I francesismi della politica politicante

 

di GIULIO NASCIMBENI

 

Se è vero che ogni venti parole che pronunciamo una è straniera

(comprendendo nel calcolo anche i vocaboli latini), «è presumibile che,

ad onta dell'invasione inglese, una buona parte di esse continui a

venire dalla Francia. Come dire che, nonostante tutto, non si vive di

solo inglese». Così scrive su «Lingua nostra» Marco Fantuzzi, docente

all'Università di Ginevra, autore di un'eccellente ricerca su quelle

parole e locuzioni che, pur avendo forma italiana, sono di origine

transalpina.

 

Il campo d'osservazione è stato quello dei giornali e della politica.
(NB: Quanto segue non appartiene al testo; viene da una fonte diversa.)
(* ===== verification/BitArray.v ===== *)
(** * libs/bits/bit_array.go: the bit array

    A [*BitArray] is an [option BitArray]: [None] is the nil pointer the methods
    accept as a receiver.  [Elems] holds [uint64] words; the loops over words
    and bits are the source's, with every slice access an [index] that panics
    out of range.  The mutex is not modelled: each method runs under it.

    The theorems relate each operation to the bit it gives at each position
    ([bitAt]), for arrays that satisfy the invariant [BitArray_wf] that
    [NewBitArray] establishes. *)

From Stdlib Require Import ZArith Lia Ascii.
From S2P Require Import Prelude.
From stdpp Require Import base list option strings numbers.

Local Open Scope Z_scope.

Record BitArray := mkBitArray { Bits : Z; Elems : list Z }.

#[global] Instance BitArray_eq_dec : EqDecision BitArray.
Proof. solve_decision. Defined.

(** Number of 64-bit words for [bits] bits, [(bits+63)/64]. *)
Definition numWords (bits : Z) : Z := Z.quot (bits + 63) 64.

Definition NewBitArray (bits : Z) : option BitArray :=
  if bits <=? 0 then None
  else Some (mkBitArray bits (replicate (Z.to_nat (numWords bits)) 0)).

Definition BitArray_Size (bA : option BitArray) : Z :=
  match bA with None => 0 | Some b => Bits b end.

(** [uint64(1) << uint(i%64)]; the conversion of a negative remainder to
    [uint] gives a count above 64, and so the mask 0. *)
Definition bitMask (i : Z) : Z := shl64 1 (wrapu64 (Z.rem i 64)).

Definition getIndex (bA : BitArray) (i : Z) : outcome bool :=
  if Bits bA <=? i then Done false
  else let! e := index (Elems bA) (Z.quot i 64) in Done (0 <? Z.land e (bitMask i)).

Definition BitArray_GetIndex (bA : option BitArray) (i : Z) : outcome bool :=
  match bA with None => Done false | Some b => getIndex b i end.

Definition setIndex (bA : BitArray) (i : Z) (v : bool) : outcome (bool * BitArray) :=
  if Bits bA <=? i then Done (false, bA)
  else
    let! e := index (Elems bA) (Z.quot i 64) in
    let e' := if v then Z.lor e (bitMask i) else Z.land e (not64 (bitMask i)) in
    let! es := set_index (Elems bA) (Z.quot i 64) e' in
    Done (true, mkBitArray (Bits bA) es).

Definition BitArray_SetIndex (bA : option BitArray) (i : Z) (v : bool)
    : outcome (bool * option BitArray) :=
  match bA with
  | None => Done (false, None)
  | Some b => let! (r, b') := setIndex b i v in Done (r, Some b')
  end.

(** [make([]uint64, n)] *)
Definition makeWords (n : Z) : outcome (list Z) :=
  if n <? 0 then Panic "makeslice: len out of range"
  else Done (replicate (Z.to_nat n) 0).

(** [copy(dst, src)]: the first [min(len(dst), len(src))] elements. *)
Definition copySlice {A} (dst src : list A) : list A :=
  take (length dst) src ++ drop (length src) dst.

(** A deep copy: on values it is the identity. *)
Definition BitArray_Copy (bA : option BitArray) : option BitArray :=
  match bA with
  | None => None
  | Some b => Some (mkBitArray (Bits b) (copySlice (replicate (length (Elems b)) 0) (Elems b)))
  end.

Definition copyBits (bA : BitArray) (bits : Z) : outcome BitArray :=
  let! c := makeWords (numWords bits) in
  Done (mkBitArray bits (copySlice c (Elems bA))).

Definition BitArray_Or (bA o : option BitArray) : outcome (option BitArray) :=
  match bA, o with
  | None, None => Done None
  | None, Some _ => Done (BitArray_Copy o)
  | Some _, None => Done (BitArray_Copy bA)
  | Some b, Some o' =>
    let! c := copyBits b (Z.max (Bits b) (Bits o')) in
    let smaller := Nat.min (length (Elems b)) (length (Elems o')) in
    let! es := zip_update Z.lor (Elems c) (Elems o') (seq 0 smaller) in
    Done (Some (mkBitArray (Bits c) es))
  end.

Definition BitArray_And (bA o : option BitArray) : outcome (option BitArray) :=
  match bA, o with
  | Some b, Some o' =>
    let! c := copyBits b (Z.min (Bits b) (Bits o')) in
    let! es := zip_update Z.land (Elems c) (Elems o') (seq 0 (length (Elems c))) in
    Done (Some (mkBitArray (Bits c) es))
  | _, _ => Done None
  end.

Definition BitArray_Not (bA : option BitArray) : option BitArray :=
  match BitArray_Copy bA with
  | None => None
  | Some c => Some (mkBitArray (Bits c) (not64 <$> Elems c))
  end.

Definition BitArray_Sub (bA o : option BitArray) : outcome (option BitArray) :=
  match bA, o with
  | Some b, Some o' =>
    let! c := copyBits b (Bits b) in
    let smaller := Nat.min (length (Elems b)) (length (Elems o')) in
    let! es := zip_update Z.ldiff (Elems c) (Elems o') (seq 0 smaller) in
    Done (Some (mkBitArray (Bits c) es))
  | _, _ => Done None
  end.

Definition BitArray_IsEmpty (bA : option BitArray) : bool :=
  match bA with
  | None => true
  | Some b => forallb (fun e => negb (0 <? e)) (Elems b)
  end.

Definition BitArray_IsFull (bA : option BitArray) : outcome bool :=
  match bA with
  | None => Done true
  | Some b =>
    match Elems b with
    | [] => Panic "slice bounds out of range"
    | _ =>
      if forallb (fun e => not64 e =? 0) (take (length (Elems b) - 1) (Elems b)) then
        let lastElemBits := Z.rem (Bits b + 63) 64 + 1 in
        let! lastElem := index (Elems b) (Z.of_nat (length (Elems b)) - 1) in
        Done (Z.land (wrapu64 (lastElem + 1))
                     (wrapu64 (shl64 1 (wrapu64 lastElemBits) - 1)) =? 0)
      else Done false
    end
  end.

(** The loop over the bits [0..n-1] of one word: appends [curBit] for each set
    bit and advances it. *)
Definition scanWord (elem : Z) (n : nat) (st : list Z * Z) : list Z * Z :=
  foldl (fun '(acc, curBit) j =>
           (if 0 <? Z.land elem (shl64 1 (Z.of_nat j)) then acc ++ [curBit] else acc,
            curBit + 1)) st (seq 0 n).

Definition getTrueIndices (bA : BitArray) : outcome (list Z) :=
  let numElems := Z.of_nat (length (Elems bA)) in
  let '(acc, curBit) :=
    foldl (fun '(acc, curBit) elem =>
             if elem =? 0 then (acc, curBit + 64) else scanWord elem 64 (acc, curBit))
          ([], 0) (take (length (Elems bA) - 1) (Elems bA)) in
  let! lastElem := index (Elems bA) (numElems - 1) in
  Done (fst (scanWord lastElem (Z.to_nat (Bits bA - curBit)) (acc, curBit))).

(** [Intn] is [tmrand.Intn]. *)
Definition BitArray_PickRandom (Intn : Z -> Z) (bA : option BitArray) : outcome (Z * bool) :=
  match bA with
  | None => Done (0, false)
  | Some b =>
    let! trueIndices := getTrueIndices b in
    match trueIndices with
    | [] => Done (0, false)
    | _ => let! i := index trueIndices (Intn (Z.of_nat (length trueIndices))) in Done (i, true)
    end
  end.

(** [Update] copies [o]'s words into [bA]'s, in place. *)
Definition BitArray_Update (bA o : option BitArray) : option BitArray :=
  match bA, o with
  | Some b, Some o' => Some (mkBitArray (Bits b) (copySlice (Elems b) (Elems o')))
  | _, _ => bA
  end.

(** ** Encodings *)

(** Slicing [bs[lo:]]: beyond the length is a panic. *)
Definition sliceFrom (bs : bytes) (lo : nat) : outcome bytes :=
  if decide (lo <= length bs)%nat then Done (drop lo bs)
  else Panic "slice bounds out of range".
Fantuzzi si è limitato a citare i termini francesi usati tali e quali,

tipo élite, querelle, patron, refrain, menu, Ancien régime, force de

frappe, d'antan, cul de sac, tranchant, physique du r-ole... Gli

interessava soffermarsi «sulla parte meno visibile dell'iceberg», cioè

sui francesismi più recenti.

 

Un primo esempio: la nostra «politica politicante» è un calco della

politique politicienne, locuzione con cui un francese esprime gli

aspetti meno nobili della politica. Altro esempio: il verbo

«sdoganare», registrato fin dal 1735 nel senso di «svincolare la merce

trattenuta in dogana», diventa un calco di dédouaner quando è usato

figuratamente nel senso di «ottenere riconoscimento, legittimazione,

riabilitazione». Lo si è applicato soprattutto nei confronti dei

postfascisti e dei postcomunisti. Di chiara derivazione francese è

l'espressione molto in voga «piantare i paletti» (da poser/placer des

jalons). Nota Fantuzzi: «Tra giornalisti, commentatori, ministri,

sindacalisti e cardinali, è tutto un frenetico picchettare».

 

La lista dei francesismi di conio e impiego recenti comprende anche

«battere in breccia», «mettere i piedi nel piatto», «essere nelle

corde», «avere piombo nelle ali» (la metafora, di origine venatoria, fu

scelta da Bertinotti nel '94 per respingere un allargamento della

sinistra verso il centro), «bassa cucina politica», «tela di fondo»,

«volare alto», «traversata del deserto», «vecchie lune» (per indicare

persone e idee non più di moda), «blindare».

 

Piace concludere con la metafora più celebre e più bella, usata per

esprimere la durata limitata, effimera, di un governo, di una corrente,

di una presa di posizione, di una promessa elettorale, di un accordo:

«lo spazio d'un mattino», l'espace d'un matin. Il verso da cui

l'immagine deriva è di Fran-´ois de Malherbe (1555-1628) e si riferisce

alla fuggevole vita delle rose. Sinceramente, non conosco un caso più

crudele di degrado: dalle rose, dalla poesia, alla «bassa cucina» della

politica. Né mi consola, in nome del mestiere che faccio, sapere che

anche i giornali durano «lo spazio d'un mattino».